## Problem
Search the data for the string "MkDatabase" and gather each line it is in.

(Dataset entries)
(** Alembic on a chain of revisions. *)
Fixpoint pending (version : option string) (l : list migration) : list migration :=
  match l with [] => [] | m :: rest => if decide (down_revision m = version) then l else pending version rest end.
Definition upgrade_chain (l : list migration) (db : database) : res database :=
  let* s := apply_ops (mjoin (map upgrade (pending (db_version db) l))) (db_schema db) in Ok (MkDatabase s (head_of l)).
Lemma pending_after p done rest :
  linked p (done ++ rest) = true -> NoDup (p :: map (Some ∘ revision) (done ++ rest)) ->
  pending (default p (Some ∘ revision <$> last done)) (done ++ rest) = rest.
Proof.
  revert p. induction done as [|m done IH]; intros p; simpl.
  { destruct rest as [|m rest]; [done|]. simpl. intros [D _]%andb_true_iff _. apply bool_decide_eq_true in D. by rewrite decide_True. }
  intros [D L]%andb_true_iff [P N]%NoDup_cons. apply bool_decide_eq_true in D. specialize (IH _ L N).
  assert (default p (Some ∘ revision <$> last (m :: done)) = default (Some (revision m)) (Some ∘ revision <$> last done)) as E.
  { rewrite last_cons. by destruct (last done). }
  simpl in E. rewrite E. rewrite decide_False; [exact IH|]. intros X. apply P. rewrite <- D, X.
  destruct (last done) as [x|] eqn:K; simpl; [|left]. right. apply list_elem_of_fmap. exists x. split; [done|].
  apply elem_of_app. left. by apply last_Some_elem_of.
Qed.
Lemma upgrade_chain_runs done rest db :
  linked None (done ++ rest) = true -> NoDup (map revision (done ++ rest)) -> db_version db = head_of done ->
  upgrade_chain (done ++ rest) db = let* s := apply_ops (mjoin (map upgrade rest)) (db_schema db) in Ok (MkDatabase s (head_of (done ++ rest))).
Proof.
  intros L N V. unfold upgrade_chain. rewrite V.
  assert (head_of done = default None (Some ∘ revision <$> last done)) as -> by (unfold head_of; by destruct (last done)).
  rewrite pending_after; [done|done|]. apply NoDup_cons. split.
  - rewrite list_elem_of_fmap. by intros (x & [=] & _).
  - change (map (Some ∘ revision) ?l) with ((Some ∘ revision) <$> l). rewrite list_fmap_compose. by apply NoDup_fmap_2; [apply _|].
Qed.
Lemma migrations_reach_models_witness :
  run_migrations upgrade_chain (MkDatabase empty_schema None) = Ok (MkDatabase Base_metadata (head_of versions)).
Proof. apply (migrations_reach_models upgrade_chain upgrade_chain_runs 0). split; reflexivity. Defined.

## Your solution
  let* s := apply_ops (mjoin (map upgrade (pending (db_version db) l))) (db_schema db) in Ok (MkDatabase s (head_of l)).
  upgrade_chain (done ++ rest) db = let* s := apply_ops (mjoin (map upgrade rest)) (db_schema db) in Ok (MkDatabase s (head_of (done ++ rest))).
  run_migrations upgrade_chain (MkDatabase empty_schema None) = Ok (MkDatabase Base_metadata (head_of versions)).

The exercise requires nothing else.